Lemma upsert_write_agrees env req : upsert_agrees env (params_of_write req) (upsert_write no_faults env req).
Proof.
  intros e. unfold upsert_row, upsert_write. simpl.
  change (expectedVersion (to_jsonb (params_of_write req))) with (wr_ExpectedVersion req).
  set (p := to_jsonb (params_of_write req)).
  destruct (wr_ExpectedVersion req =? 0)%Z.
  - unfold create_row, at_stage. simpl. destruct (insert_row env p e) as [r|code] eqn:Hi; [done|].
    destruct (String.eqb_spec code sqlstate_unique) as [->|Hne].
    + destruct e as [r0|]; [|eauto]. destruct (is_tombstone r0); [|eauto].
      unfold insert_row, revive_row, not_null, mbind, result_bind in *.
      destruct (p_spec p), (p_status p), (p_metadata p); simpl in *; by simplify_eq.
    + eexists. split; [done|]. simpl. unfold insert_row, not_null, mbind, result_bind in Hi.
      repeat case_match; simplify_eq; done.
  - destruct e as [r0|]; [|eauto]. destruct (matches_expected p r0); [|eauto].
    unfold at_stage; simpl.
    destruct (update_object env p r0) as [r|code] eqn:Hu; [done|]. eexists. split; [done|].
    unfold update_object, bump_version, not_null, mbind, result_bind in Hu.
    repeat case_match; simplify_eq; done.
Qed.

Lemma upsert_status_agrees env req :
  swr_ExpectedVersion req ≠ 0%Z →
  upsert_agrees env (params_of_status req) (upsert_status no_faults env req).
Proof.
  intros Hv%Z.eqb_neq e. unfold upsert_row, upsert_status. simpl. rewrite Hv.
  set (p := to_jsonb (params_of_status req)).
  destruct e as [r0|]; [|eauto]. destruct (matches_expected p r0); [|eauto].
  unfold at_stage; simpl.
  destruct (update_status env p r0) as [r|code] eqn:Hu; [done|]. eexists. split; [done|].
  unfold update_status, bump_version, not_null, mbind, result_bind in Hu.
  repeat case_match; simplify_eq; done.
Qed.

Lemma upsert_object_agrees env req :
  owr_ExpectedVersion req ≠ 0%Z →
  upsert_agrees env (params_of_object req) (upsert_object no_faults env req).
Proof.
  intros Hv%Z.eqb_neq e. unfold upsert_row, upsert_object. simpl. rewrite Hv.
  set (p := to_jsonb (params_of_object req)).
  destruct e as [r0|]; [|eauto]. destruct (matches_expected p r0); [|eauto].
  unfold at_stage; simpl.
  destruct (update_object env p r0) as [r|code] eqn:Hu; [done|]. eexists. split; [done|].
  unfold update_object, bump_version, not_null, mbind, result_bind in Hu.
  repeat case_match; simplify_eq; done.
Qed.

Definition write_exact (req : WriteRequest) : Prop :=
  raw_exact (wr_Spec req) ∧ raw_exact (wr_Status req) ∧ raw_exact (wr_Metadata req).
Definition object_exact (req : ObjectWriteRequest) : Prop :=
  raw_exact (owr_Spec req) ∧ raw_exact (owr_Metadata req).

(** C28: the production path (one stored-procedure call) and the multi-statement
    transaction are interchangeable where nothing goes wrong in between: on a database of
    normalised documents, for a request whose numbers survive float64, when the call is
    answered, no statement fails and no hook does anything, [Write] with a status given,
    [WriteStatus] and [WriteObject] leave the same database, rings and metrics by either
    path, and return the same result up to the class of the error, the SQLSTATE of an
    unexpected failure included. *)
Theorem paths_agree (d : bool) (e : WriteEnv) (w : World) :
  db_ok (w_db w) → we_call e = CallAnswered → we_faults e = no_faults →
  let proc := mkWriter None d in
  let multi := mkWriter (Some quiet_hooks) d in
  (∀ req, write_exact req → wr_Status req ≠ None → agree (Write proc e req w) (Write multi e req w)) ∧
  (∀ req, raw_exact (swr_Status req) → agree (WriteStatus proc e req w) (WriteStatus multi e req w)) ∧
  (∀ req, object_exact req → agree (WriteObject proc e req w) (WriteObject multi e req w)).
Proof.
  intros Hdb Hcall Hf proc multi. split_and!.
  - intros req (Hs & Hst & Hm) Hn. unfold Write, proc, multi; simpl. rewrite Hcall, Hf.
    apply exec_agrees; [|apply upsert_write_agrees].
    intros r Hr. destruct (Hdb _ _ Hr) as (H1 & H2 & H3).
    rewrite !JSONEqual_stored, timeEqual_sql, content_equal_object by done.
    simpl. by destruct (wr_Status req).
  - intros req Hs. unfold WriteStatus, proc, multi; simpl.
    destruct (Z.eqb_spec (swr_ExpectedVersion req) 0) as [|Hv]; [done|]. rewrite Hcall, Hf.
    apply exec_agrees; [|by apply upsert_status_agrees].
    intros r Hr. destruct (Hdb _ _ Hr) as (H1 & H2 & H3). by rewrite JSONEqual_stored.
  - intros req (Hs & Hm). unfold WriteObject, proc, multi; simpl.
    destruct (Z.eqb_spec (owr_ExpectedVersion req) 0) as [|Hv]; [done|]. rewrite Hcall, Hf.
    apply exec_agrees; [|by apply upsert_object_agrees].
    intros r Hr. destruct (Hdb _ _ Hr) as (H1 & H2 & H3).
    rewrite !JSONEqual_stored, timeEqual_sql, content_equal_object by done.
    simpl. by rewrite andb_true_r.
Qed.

> **YOUR ASSIGNMENT**: Write the listing out again, exactly as it reads.

> **WRITTEN SOLUTION**:
Lemma upsert_write_agrees env req : upsert_agrees env (params_of_write req) (upsert_write no_faults env req).
Proof.
  intros e. unfold upsert_row, upsert_write. simpl.
  change (expectedVersion (to_jsonb (params_of_write req))) with (wr_ExpectedVersion req).
  set (p := to_jsonb (params_of_write req)).
  destruct (wr_ExpectedVersion req =? 0)%Z.
  - unfold create_row, at_stage. simpl. destruct (insert_row env p e) as [r|code] eqn:Hi; [done|].
    destruct (String.eqb_spec code sqlstate_unique) as [->|Hne].
    + destruct e as [r0|]; [|eauto]. destruct (is_tombstone r0); [|eauto].
      unfold insert_row, revive_row, not_null, mbind, result_bind in *.
      destruct (p_spec p), (p_status p), (p_metadata p); simpl in *; by simplify_eq.
    + eexists. split; [done|]. simpl. unfold insert_row, not_null, mbind, result_bind in Hi.
      repeat case_match; simplify_eq; done.
  - destruct e as [r0|]; [|eauto]. destruct (matches_expected p r0); [|eauto].
    unfold at_stage; simpl.
    destruct (update_object env p r0) as [r|code] eqn:Hu; [done|]. eexists. split; [done|].
    unfold update_object, bump_version, not_null, mbind, result_bind in Hu.
    repeat case_match; simplify_eq; done.
Qed.

Lemma upsert_status_agrees env req :
  swr_ExpectedVersion req ≠ 0%Z →
  upsert_agrees env (params_of_status req) (upsert_status no_faults env req).
Proof.
  intros Hv%Z.eqb_neq e. unfold upsert_row, upsert_status. simpl. rewrite Hv.
  set (p := to_jsonb (params_of_status req)).
  destruct e as [r0|]; [|eauto]. destruct (matches_expected p r0); [|eauto].
  unfold at_stage; simpl.
  destruct (update_status env p r0) as [r|code] eqn:Hu; [done|]. eexists. split; [done|].
  unfold update_status, bump_version, not_null, mbind, result_bind in Hu.
  repeat case_match; simplify_eq; done.
Qed.

Lemma upsert_object_agrees env req :
  owr_ExpectedVersion req ≠ 0%Z →
  upsert_agrees env (params_of_object req) (upsert_object no_faults env req).
Proof.
  intros Hv%Z.eqb_neq e. unfold upsert_row, upsert_object. simpl. rewrite Hv.
  set (p := to_jsonb (params_of_object req)).
  destruct e as [r0|]; [|eauto]. destruct (matches_expected p r0); [|eauto].
  unfold at_stage; simpl.
  destruct (update_object env p r0) as [r|code] eqn:Hu; [done|]. eexists. split; [done|].
  unfold update_object, bump_version, not_null, mbind, result_bind in Hu.
  repeat case_match; simplify_eq; done.
Qed.

Definition write_exact (req : WriteRequest) : Prop :=
  raw_exact (wr_Spec req) ∧ raw_exact (wr_Status req) ∧ raw_exact (wr_Metadata req).
Definition object_exact (req : ObjectWriteRequest) : Prop :=
  raw_exact (owr_Spec req) ∧ raw_exact (owr_Metadata req).

(** C28: the production path (one stored-procedure call) and the multi-statement
    transaction are interchangeable where nothing goes wrong in between: on a database of
    normalised documents, for a request whose numbers survive float64, when the call is
    answered, no statement fails and no hook does anything, [Write] with a status given,
    [WriteStatus] and [WriteObject] leave the same database, rings and metrics by either
    path, and return the same result up to the class of the error, the SQLSTATE of an
    unexpected failure included. *)
Theorem paths_agree (d : bool) (e : WriteEnv) (w : World) :
  db_ok (w_db w) → we_call e = CallAnswered → we_faults e = no_faults →
  let proc := mkWriter None d in
  let multi := mkWriter (Some quiet_hooks) d in
  (∀ req, write_exact req → wr_Status req ≠ None → agree (Write proc e req w) (Write multi e req w)) ∧
  (∀ req, raw_exact (swr_Status req) → agree (WriteStatus proc e req w) (WriteStatus multi e req w)) ∧
  (∀ req, object_exact req → agree (WriteObject proc e req w) (WriteObject multi e req w)).
Proof.
  intros Hdb Hcall Hf proc multi. split_and!.
  - intros req (Hs & Hst & Hm) Hn. unfold Write, proc, multi; simpl. rewrite Hcall, Hf.
    apply exec_agrees; [|apply upsert_write_agrees].
    intros r Hr. destruct (Hdb _ _ Hr) as (H1 & H2 & H3).
    rewrite !JSONEqual_stored, timeEqual_sql, content_equal_object by done.
    simpl. by destruct (wr_Status req).
  - intros req Hs. unfold WriteStatus, proc, multi; simpl.
    destruct (Z.eqb_spec (swr_ExpectedVersion req) 0) as [|Hv]; [done|]. rewrite Hcall, Hf.
    apply exec_agrees; [|by apply upsert_status_agrees].
    intros r Hr. destruct (Hdb _ _ Hr) as (H1 & H2 & H3). by rewrite JSONEqual_stored.
  - intros req (Hs & Hm). unfold WriteObject, proc, multi; simpl.
    destruct (Z.eqb_spec (owr_ExpectedVersion req) 0) as [|Hv]; [done|]. rewrite Hcall, Hf.
    apply exec_agrees; [|by apply upsert_object_agrees].
    intros r Hr. destruct (Hdb _ _ Hr) as (H1 & H2 & H3).
    rewrite !JSONEqual_stored, timeEqual_sql, content_equal_object by done.
    simpl. by rewrite andb_true_r.
Qed.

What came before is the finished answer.